#### [Records shown]
Lemma substring_app_tail (p s : string) (i n : nat) :
  String.substring (String.length p + i) n (p ++ s) = String.substring i n s.
Proof. induction p as [|a p IH]; simpl; [reflexivity | exact IH]. Qed.

Lemma substring_whole (p s : string) (i : nat) :
  String.substring 0 (String.length p + i) (p ++ s)
  = p ++ String.substring 0 i s.
Proof. induction p as [|a p IH]; simpl; [reflexivity | now rewrite IH]. Qed.

Lemma substring_app_span (p s : string) (f i : nat) :
  (f <= String.length p)%nat ->
  String.substring f (String.length p + i - f) (p ++ s)
  = String.substring f (String.length p - f) p ++ String.substring 0 i s.
Proof.
  revert f. induction p as [|a p IH]; intros f Hf.
  - simpl in Hf. assert (f = O) by lia. subst f. simpl.
    rewrite Nat.sub_0_r. now destruct (String.substring 0 i s).
  - destruct f as [|f].
    + rewrite !Nat.sub_0_r. rewrite substring_whole.
      change (String.length (String a p)) with (S (String.length p)).
      simpl. f_equal. f_equal.
      clear. induction p as [|b p IH]; simpl; [reflexivity | now f_equal].
    + simpl in Hf. simpl. apply IH. lia.
Qed.

(** A sidecar key has the extension [.json]. *)
Lemma splitext_sidecar (p suffix : string) :
  In suffix sidecar_suffixes -> splitext_ext (p ++ suffix) = ".json".
Proof.
  intros Hin.
  assert (H : exists i stem,
             PyStr.rfind_char "." suffix = Some i
             /\ PyStr.rfind_char "/" suffix = None
             /\ String.substring 0 i suffix = stem
             /\ forallb (fun a => Ascii.eqb a ".") (list_ascii_of_string stem)
                = false
             /\ String.substring i (String.length suffix - i) suffix = ".json").
  { unfold sidecar_suffixes in Hin. cbn [In] in Hin.
    destruct Hin as [<-|[<-|[<-|[<-|[<-|[]]]]]];
      eexists _, _; repeat split; reflexivity. }
  destruct H as (i & stem & Hdot & Hslash & Hstem & Hnd & Hext).
  unfold splitext_ext.
  rewrite (rfind_char_app "." p suffix i Hdot).
  rewrite (rfind_char_app_none "/" p suffix Hslash).
  set (filename_index := match PyStr.rfind_char "/" p with
                         | Some sep_index => S sep_index
                         | None => O
                         end).
  assert (Hfi : (filename_index <= String.length p)%nat).
  { subst filename_index.
    destruct (PyStr.rfind_char "/" p) as [j|] eqn:E; [| lia].
    apply rfind_char_lt in E. lia. }
  assert (Hle : (filename_index <=? String.length p + i)%nat = true)
    by (apply Nat.leb_le; lia).
  rewrite Hle. unfold PyStr.slice.
  rewrite (substring_app_span p suffix filename_index i Hfi), Hstem.
  rewrite chars_append, forallb_app, Hnd, andb_false_r. cbn [negb andb].
  rewrite length_append.
  replace (String.length p + String.length suffix - (String.length p + i))%nat
    with (String.length suffix - i)%nat by lia.
  now rewrite substring_app_tail.
Qed.
Lemma entries_ok_cons x es :
  UNMAPPED_TOP ≤ x → (∀ e, e ∈ es → sep x e) → entries_ok es → entries_ok (x :: es).
Proof.
  intros Hx Hs (H1&H2&H3). split_and!.
  - constructor; [|done]. intros Hin. specialize (Hs _ Hin). unfold_offsets. lia.
  - intros a b Ha Hb Hab. apply elem_of_cons in Ha as [->|Ha], Hb as [->|Hb]; auto.
    + done.
    + specialize (Hs _ Ha). unfold_offsets. lia.
  - intros a [->|Ha]%elem_of_cons; auto.
Qed.

Lemma entries_ok_sublist x es : entries_ok (x :: es) → entries_ok es.
Proof.
  intros (H1&H2&H3). apply NoDup_cons in H1 as [? ?].
  split_and!; [done| |]; set_solver.
Qed.

(** ** Opening a chain in the middle *)

(** The links inside [a :: l], without the one that leaves it. *)
Fixpoint ichain (m : mem) (a : Z) (l : list Z) : Prop :=
  match l with
  | [] => True
  | x :: l' => linked m a x ∧ ichain m x l'
  end.

(** The links from the first entry of [l] to [b]. *)
Definition tchain (m : mem) (l : list Z) (b : Z) : Prop :=
  match l with [] => True | n :: l' => chain m n l' b end.

Lemma chain_split m a l1 l2 b :
  chain m a (l1 ++ l2) b ↔
  ichain m a l1 ∧ linked m (default a (last l1)) (default b (head l2)) ∧ tchain m l2 b.
Proof.
  revert a. induction l1 as [|x l1 IH]; intros a.
  - destruct l2; simpl; tauto.
  - rewrite last_cons. simpl. rewrite IH. destruct (last l1); simpl; tauto.
Qed.

Lemma last_elem_of (a : Z) l : default a (last l) ∈ a :: l.
Proof.
  destruct (last l) as [x|] eqn:E; simpl; [|set_solver].
  apply last_Some_elem_of in E. set_solver.
Qed.
Lemma head_elem_of (b : Z) l : default b (head l) ∈ b :: l.
Proof. destruct l; set_solver. Qed.

Lemma ichain_frame m m' a l :
  NoDup (a :: l) →
  (∀ x, x ∈ a :: l → x ≠ default a (last l) → m' !! (x + off_next) = m !! (x + off_next)) →
  (∀ x, x ∈ l → m' !! (x + off_prev) = m !! (x + off_prev)) →
  ichain m a l → ichain m' a l.
Proof.
  revert a. induction l as [|x l IH]; intros a Hnd Hn Hp; simpl; [done|].
  rewrite last_cons in Hn. apply NoDup_cons in Hnd as [Ha Hnd].
  pose proof (last_elem_of x l) as Hlast.
  assert (Heq : default a (match last l with Some y => Some y | None => Some x end)
                = default x (last l)) by by destruct (last l).
  rewrite Heq in Hn. intros [[H1 H2] H3]. split; [split|].
  - rewrite Hn; [done|left|intros ->; done].
  - rewrite Hp; [done|left].
  - apply IH; [done|..|done]; intros y Hy; [|set_solver].
    intros Hne. apply Hn; [right; done|done].
Qed.

Lemma tchain_frame m m' l b :
  (∀ x, x ∈ l → m' !! (x + off_next) = m !! (x + off_next)) →
  (∀ x, x ∈ tail l ++ [b] → m' !! (x + off_prev) = m !! (x + off_prev)) →
  tchain m l b → tchain m' l b.
Proof. destruct l as [|n l]; simpl; [done|]. apply chain_frame. Qed.

Section words.
Context (es : list Z) (Hes : entries_ok es).

Lemma next_prev_ne a b : a ∈ es → b ∈ es → a + off_next ≠ b + off_prev.
Proof.
  intros Ha Hb. destruct (decide (a = b)) as [->|Hne]; [unfold_offsets; lia|].
  destruct (entries_ok_sep _ _ _ Hes Ha Hb Hne); unfold_offsets; lia.
Qed.

Lemma next_next_ne (a b : Z) : a ≠ b → a + off_next ≠ b + off_next.
Proof. lia. Qed.

Lemma prev_prev_ne (a b : Z) : a ≠ b → a + off_prev ≠ b + off_prev.
Proof. lia. Qed.

Lemma set_next_ok e v m :
  e ∈ es → set_next e v m = Ret (tt, <[e + off_next := v]> m).
Proof.
  intros He. apply store_ok. pose proof (entries_ok_mapped _ _ Hes He).
  unfold_offsets. lia.
Qed.

Lemma set_prev_ok e v m :
  e ∈ es → set_prev e v m = Ret (tt, <[e + off_prev := v]> m).
Proof.
  intros He. apply store_ok. pose proof (entries_ok_mapped _ _ Hes He).
  unfold_offsets. lia.
Qed.
End words.

(** Look up a word after a series of stores to list words. *)
Ltac lookup_word Hes :=
  repeat first
    [ rewrite lookup_insert_eq
    | rewrite lookup_insert_ne
        by first [ apply (next_prev_ne _ Hes); set_solver
                 | apply not_eq_sym, (next_prev_ne _ Hes); set_solver
                 | apply next_next_ne; (congruence || set_solver)
                 | apply prev_prev_ne; (congruence || set_solver) ] ].

Lemma entry_word_next es e : e ∈ es → entry_word es (e + off_next).
Proof. exists e. auto. Qed.
Lemma entry_word_prev es e : e ∈ es → entry_word es (e + off_prev).
Proof. exists e. auto. Qed.

Lemma frame_insert (P : Z → Prop) (m m' : mem) w v :
  P w → frame P m m' → frame P m (<[w := v]> m').
Proof.
  intros Hw Hf w' Hw'. rewrite lookup_insert_ne by congruence. by apply Hf.
Qed.

(** Stores to list words stay within the words of the entries. *)
Ltac frame_words :=
  repeat (apply frame_insert;
          [first [apply entry_word_next | apply entry_word_prev]; set_solver|]);
  reflexivity.

(** ** The operations implement their list counterparts *)

Lemma NoDup_parts (x h : Z) l1 l2 :
  NoDup (x :: h :: l1 ++ l2) →
  x ∉ h :: l1 ++ l2 ∧ h ∉ l1 ++ l2 ∧ NoDup (h :: l1) ∧ NoDup l2 ∧ (∀ e, e ∈ l1 → e ∉ l2).
Proof.
  intros Hnd. apply NoDup_cons in Hnd as [Hx Hnd]. pose proof Hnd as Hnd'.
  apply NoDup_cons in Hnd as [Hh Hnd]. apply NoDup_app in Hnd as (H1 & H2 & H3).
  split_and!; try done. constructor; [set_solver|done].
Qed.

(** The entries before and after a gap of the list are different ones. *)
Lemma gap_neighbours (h : Z) l1 l2 :
  h ∉ l1 ++ l2 → (∀ e, e ∈ l1 → e ∉ l2) →
  (l2 = [] ∨ default h (head l2) ∉ h :: l1) ∧ (l1 = [] ∨ default h (last l1) ∉ h :: l2).
Proof.
  intros Hh Hd. split.
  - destruct l2 as [|n l2]; [by left|right]. set_solver.
  - destruct l1 as [|y l1]; [by left|right]. rewrite last_cons.
    pose proof (last_elem_of y l1) as Hy.
    replace (default h _) with (default y (last l1)) by by destruct (last l1).
    set_solver.
Qed.

(** [__list_add] between two neighbours of the list. *)
Lemma list_link_spec m h l1 l2 x :
  entries_ok (x :: h :: l1 ++ l2) → dll m h (l1 ++ l2) →
  ∃ m', list_link x (default h (last l1)) (default h (head l2)) m = Ret (tt, m') ∧
        dll m' h (l1 ++ x :: l2) ∧ frame (entry_word (x :: h :: l1 ++ l2)) m m'.
Proof.
  intros Hes [_ Hc]. pose proof (last_elem_of h l1) as Hp. pose proof (head_elem_of h l2) as Hn.
  apply chain_split in Hc as (Hc1 & _ & Hc2).
  destruct (NoDup_parts _ _ _ _ (proj1 Hes)) as (Hx & Hh & Hnd1 & Hnd2 & Hd).
  destruct (gap_neighbours _ _ _ Hh Hd) as [Hhp Hlp].
  set (p := default h (last l1)) in *. set (n := default h (head l2)) in *.
  unfold list_link.
  rewrite (bind_Ret _ _ _ _ _ (set_prev_ok _ Hes n x m ltac:(set_solver))).
  erewrite bind_Ret by (apply (set_next_ok _ Hes); set_solver).
  erewrite bind_Ret by (apply (set_prev_ok _ Hes); set_solver).
  rewrite (set_next_ok _ Hes) by set_solver.
  eexists. split; [reflexivity|]. split; [split|].
  - eapply entries_ok_perm; [|exact Hes]. solve_Permutation.
  - apply chain_split. simpl. fold p. split_and!.
    + eapply ichain_frame; [exact Hnd1|..|exact Hc1].
      * intros e He Hne. fold p in Hne. lookup_word Hes; done.
      * intros e He. lookup_word Hes; done.
    + split; lookup_word Hes; done.
    + destruct l2 as [|n' l2]; simpl in *; [split; lookup_word Hes; done|].
      apply NoDup_cons in Hnd2 as [Hn' _].
      split; [split; lookup_word Hes; done|].
      eapply chain_frame; [..|exact Hc2]; intros e He; lookup_word Hes; done.
  - frame_words.
Qed.
(* ===== verification/Except.v ===== *)
(** * Error codes and error propagation (lib/except.h)

    A function that returns [err_t] is a computation that returns an [err_t];
    the checks are written in continuation style: a failed check jumps to the
    [cleanup] label, which in the functions modelled returns [err]. *)

From Stdlib Require Import String.
From S2P Require Import Prelude.

Inductive err_t :=
| NO_ERROR
| ERROR_CHECK_FAILED
| ERROR_OUT_OF_MEMORY
| ERROR_TDN_ERROR
| ERROR_UACPI_ERROR.

(** The errors of the managed runtime: those that are told apart, and all others. *)
Inductive tdn_err_t := TDN_NO_ERROR | TDN_ERROR_CHECK_FAILED | TDN_ERROR_OUT_OF_MEMORY | TDN_ERROR_OTHER (code : Z).

Definition map_tdn_error (err : tdn_err_t) : err_t :=
  match err with
  | TDN_NO_ERROR => NO_ERROR
  | TDN_ERROR_CHECK_FAILED => ERROR_CHECK_FAILED
  | TDN_ERROR_OUT_OF_MEMORY => ERROR_OUT_OF_MEMORY
  | TDN_ERROR_OTHER _ => ERROR_TDN_ERROR
  end.

Definition get_error_code (err : err_t) : string :=
  match err with
  | NO_ERROR => "NO_ERROR"
  | ERROR_CHECK_FAILED => "ERROR_CHECK_FAILED"
  | ERROR_OUT_OF_MEMORY => "ERROR_OUT_OF_MEMORY"
  | ERROR_TDN_ERROR => "<unknown TomatoDotNet error>"
  | ERROR_UACPI_ERROR => "Unknown Error"
  end%string.

#[export] Instance err_t_eq_dec : EqDecision err_t.
Proof. solve_decision. Defined.

Definition IS_ERROR (e : err_t) : bool := negb (bool_decide (e = NO_ERROR)).

Section checks.
Context {S : Type}.

Definition CHECK_ERROR (b : bool) (e : err_t) (k : M S err_t) : M S err_t :=
  if b then k else ret e.

Definition CHECK (b : bool) (k : M S err_t) : M S err_t := CHECK_ERROR b ERROR_CHECK_FAILED k.

Definition RETHROW (c : M S err_t) (k : M S err_t) : M S err_t :=
  let* err := c in
  if IS_ERROR err then ret err else k.

Definition TDN_RETHROW (error : tdn_err_t) (k : M S err_t) : M S err_t := RETHROW (ret (map_tdn_error error)) k.

Lemma CHECK_true b k s : b = true → CHECK b k s = k s.
Proof. by intros ->. Qed.

Lemma CHECK_ERROR_true b e k s : b = true → CHECK_ERROR b e k s = k s.
Proof. by intros ->. Qed.

Lemma RETHROW_ok c k s s' : c s = Ret (NO_ERROR, s') → RETHROW c k s = k s'.
Proof. intros Hc. unfold RETHROW. by run Hc. Qed.

Lemma RETHROW_error c k s e s' :
  c s = Ret (e, s') → e ≠ NO_ERROR → RETHROW c k s = Ret (e, s').
Proof.
  intros Hc He. unfold RETHROW. run Hc.
  by unfold IS_ERROR; rewrite bool_decide_eq_false_2.
Qed.
End checks.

#### [Prompt]
Quote exactly the opening line of the material above and every line after it, up to and including the line that contains "Lemma substring_app_span (p".

#### [Result for this exercise]
Lemma substring_app_tail (p s : string) (i n : nat) :
  String.substring (String.length p + i) n (p ++ s) = String.substring i n s.
Proof. induction p as [|a p IH]; simpl; [reflexivity | exact IH]. Qed.

Lemma substring_whole (p s : string) (i : nat) :
  String.substring 0 (String.length p + i) (p ++ s)
  = p ++ String.substring 0 i s.
Proof. induction p as [|a p IH]; simpl; [reflexivity | now rewrite IH]. Qed.

Lemma substring_app_span (p s : string) (f i : nat) :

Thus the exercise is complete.